Mole cricket belongs to a group of straight-winged insects. Mole cricket is dark brown in color with a transition to olive on the abdomen. With a beard and tail whiskers (filamentous appendages) on the hindgut, Mole cricket reaches a length of 3-4inch (8-10cm). The thorax has large eyes and a gnawing muzzle. The forelimbs are modified into shovel-like diggers (like a mole cricket). On its back, it has hard and soft wings that help it fly from one place to another in warm weather.


Mole cricket habitat and breeding sites
Mole cricket habitat and breeding sites

Overwintering adults live in their “quarters,” which can be found 40-80inch (1-2m) outside of frozen soil or in manure and compost. The insects emerge from hibernation when the soil in the upper layers reaches °F (8-10°С). During the daytime, when the temperature is 53-59 °F (12-15 °С), mass emergence from winter sleep is observed for active feeding and reproduction.
The main breeding sites are manure, humus, and compost. During the same period, female Mole cricket mates and makes a soil chamber nest no more than 4-8inch (10-20 cm) from the soil surface. Soil treatment of 4-6inch (10-15 cm) in spring can destroy the Mole cricket nest.

In the spring, check the vegetable garden bed carefully before starting work.

The location of Mole cricket nests can be easily identified by the “bumps” protruding from the ground on the sunny side of the bed. Around the “bump,” spring weeds are “slashed” 8-12inch (20-30cm) to allow better sunlight to reach the nest. If the soil surface is moist, the tracks leading to the nest are clearly visible, where up to 400 eggs mature. The eggs are grayish-yellow and slightly smaller than peas. Depending on the weather conditions, embryo development lasts 10-25 days. During the last ten days of May, the larvae (pupae) of Mole cricket, light yellowish-brown, winged buds, leave the nest and begin to feed actively. They resemble translucent, dirty yellowish flies. The food of the larvae is quite extensive: ground cover, earthworms, soil insects, plants (especially young seedlings).

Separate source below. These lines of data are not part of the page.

(** ** The hooks of the writer *)

Definition player_save_journal_worker_append (r : append_replies) (now : Z)
    (snapshot : player_snapshot) (j : journal) : bool * journal :=
  let '(result, j) := player_save_journal_append r now snapshot j in
  (bool_decide (result = journal_ok), j).

Definition player_save_journal_worker_ack (r : checkpoint_replies) (now pid revision : Z)
    (j : journal) : bool * journal :=
  let '(result, j) := player_save_journal_checkpoint r now pid revision j in
  (bool_decide (result = journal_ok), j).
End Journal.
Lemma open_safe_file_data r creat excl path d err d' :
  open_safe_file r creat excl path d = (err, d') →
  same_data d d' ∧ (err = None → is_Some (d' !! path) ∧ (excl = true → d !! path = None)).
Proof.
  unfold open_safe_file. destruct (open_file _ _ _ _ _) as [e d1] eqn:O.
  apply open_file_data in O as [D N]. destruct e as [e|]; [by intros [= <- <-]|].
  destruct (_ || _); intros [= <- <-]; [by split|]. split.
  - etransitivity; [exact D|]. apply chmod_data.
  - intros _. destruct (N eq_refl) as [[nd P] X]. split; [|done].
    unfold chmod. rewrite lookup_alter_eq, P. by eexists.
Qed.
(** *** Quarantine *)

(** Where the journal is kept. *)
Definition place (j : journal) : string * string * string * Z :=
  (journal_directory j, journal_path j, quarantine_path j, journal_quota j).
Definition records (j : journal) : list byte := data_at (files j) (journal_path j).
Definition quarantined (j : journal) : list byte := data_at (files j) (quarantine_path j).

(** The records [init] counts as invalid. *)
Definition invalid_records (j : journal) : Z :=
  h_corrupt_records (health j) + h_unsupported_records (health j).

(** Only the quarantine, the counters and modes change. *)
Definition quarantines (j j' : journal) : Prop :=
  place j' = place j ∧ h_initialized (health j') = h_initialized (health j)
  ∧ ∀ p, p ≠ quarantine_path j → data_at (files j') p = data_at (files j) p.

#[export] Instance quarantines_po : PreOrder quarantines.
Proof.
  split; [by intros j|]. intros a b c (P1 & I1 & D1) (P2 & I2 & D2).
  split; [congruence|]. split; [congruence|]. intros p N.
  rewrite D2; [by apply D1|]. unfold place in P1. injection P1 as _ _ -> _. done.
Qed.

Lemma quarantines_records j j' :
  quarantines j j' → journal_path j ≠ quarantine_path j → records j' = records j.
Proof.
  intros (P & _ & D) N. unfold records. unfold place in P. injection P as _ -> _ _. by apply D.
Qed.

Lemma append_quarantine_effect r bs j ok j' :
  append_quarantine r bs j = (ok, j') →
  quarantines j j' ∧ invalid_records j' = invalid_records j
  ∧ (ok = true → quarantined j' = quarantined j ++ bs).
Proof.
  unfold append_quarantine. destruct (Nat.eqb_spec (length bs) 0) as [Z|_].
  { intros [= <- <-]. split; [done|]. split; [done|]. intros _. destruct bs; [|done]. by rewrite app_nil_r. }
  destruct (open_safe_file _ _ _ _ _) as [failed d] eqn:O.
  apply open_safe_file_data in O as [D N].
  destruct failed; [by intros [= <- <-]|]. destruct (N eq_refl) as [P _].
  match goal with |- context [if ?b then _ else _] => destruct b end; [by intros [= <- <-]|].
  destruct (write_all _ _) as [[wrote w] rest] eqn:W.
  assert (∀ p, p ≠ quarantine_path j →
            data_at (append_data w (quarantine_path j) d) p = data_at (files j) p) as Q.
  { intros p Np. unfold append_data. rewrite data_at_set_ne by done. apply D. }
  destruct (wrote && _) eqn:K; intros [= <- <-]; [|by split].
  split; [by split|]. split; [done|]. intros _. apply andb_prop in K as [-> _].
  apply write_all_ok in W as ->. unfold quarantined. cbn. by rewrite data_at_append, D.
Qed.
End Calls.

(** ** Lemmas: the scan *)

Lemma find_magic_bounds n bytes offset :
  (offset <= length bytes)%nat → (offset <= find_magic_loop n bytes offset <= length bytes)%nat.
Proof.
  revert offset. induction n as [|n IH]; intros offset L; cbn [find_magic_loop]; [lia|].
  destruct (Nat.leb_spec (offset + length JOURNAL_MAGIC) (length bytes)) as [B|B]; [|lia].
  destruct (starts_frame _); [lia|]. cbn in B. specialize (IH (S offset)). lia.
Qed.

(** What the scan makes of a stretch of the file. *)
Inductive chunk := kept (f : journal_frame) | set_aside (bs : list byte).
Definition chunk_bytes (c : chunk) : list byte :=
  match c with kept f => f_bytes f | set_aside bs => bs end.
Definition kept_of (cs : list chunk) : list journal_frame :=
  omap (λ c, match c with kept f => Some f | _ => None end) cs.
Definition aside_of (cs : list chunk) : list byte :=
  concat (map (λ c, match c with set_aside bs => bs | _ => [] end) cs).

Definition set_asides (cs : list chunk) : nat :=
  length (List.filter (λ c, match c with set_aside _ => true | _ => false end) cs).

(** A frame the scan vouches for. *)
Definition sound_frame (f : journal_frame) : Prop :=
  readable_frame f
  ∧ player_snapshot_decode (drop JOURNAL_HEADER_SIZE (f_bytes f)) = Ok (f_snapshot f)
  ∧ get_u32 (f_bytes f) JOURNAL_CHECKSUM_OFFSET = frame_checksum (f_bytes f)
  ∧ f_payload_checksum f = payload_checksum (drop JOURNAL_HEADER_SIZE (f_bytes f)).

During this period of growth and development, young Mole cricket can destroy up to 50% of plantings and crops. During their development, young beetles (nymphs) go through 5 to 10 molts and then reach the adult stage. The molting and maturation period takes 1 to 2 years, depending on environmental conditions. Like adult Mole cricket, young larvae do not tolerate cold weather, so they will go to a depth of 40-80inch (1-2m) if there is no manure, compost, or other warm places nearby. After the fifth molt, females become sexually mature and capable of reproduction.


Preventive measures

General Operations

  1. In a private home, you need an area to store and mature manure and compost. If the area is a mess of piles of manure, scattered food waste, it means that Mole cricket (and other pests and diseases) have the best conditions for overwintering and reproduction.
  2. It is best to apply manure and compost to the soil after maturity. If you intend to apply fresh manure, it should be brought to the vegetable garden after harvest and piled into small heaps in a staggered fashion. In this case, the vegetable garden is dug in late autumn. Before digging, the pile is stirred up, the adult Mole cricket that has frozen in the cold is removed, the manure is spread on the plot, and the pile is dug to a depth of 10-12inch (25-30 cm).
  3. The young Mole cricket is a “gourmet” and does not tolerate unpleasant odors from food. In particular, it does not tolerate the smell of root excrement of alder and bird cherry. As a rule, this insect tries not to break the boundaries of the plot, but its unpleasant “scent” makes it leave the place it inhabits at the first opportunity. Velvet and marigold are similarly allergic to this insect. Flower beds planted with potatoes, eggplants, and tomatoes will not have Mole cricket coming during the vegetation period. They will go elsewhere.

Agricultural techniques

  1. A good vegetable garden involves the basic principle of crop rotation. It is the correct distribution of crops that helps to implement all plant care measures in a timely manner, prompting a significant reduction in the number of pests per unit area.
  2. Post-harvest shredding of crop residues, deep digging (preferably turning the ground in southern regions), and high-quality spring and summer inter-row tillage can destroy up to 70-90% of soil and plant pests. Deep loosening of 5-6inch (13-15 cm) inter-row tillage is particularly effective until the end of June, as it does not damage the young roots of the planted plants but destroys underground communication where Mole cricket overwinters and kills their eggs and larvae.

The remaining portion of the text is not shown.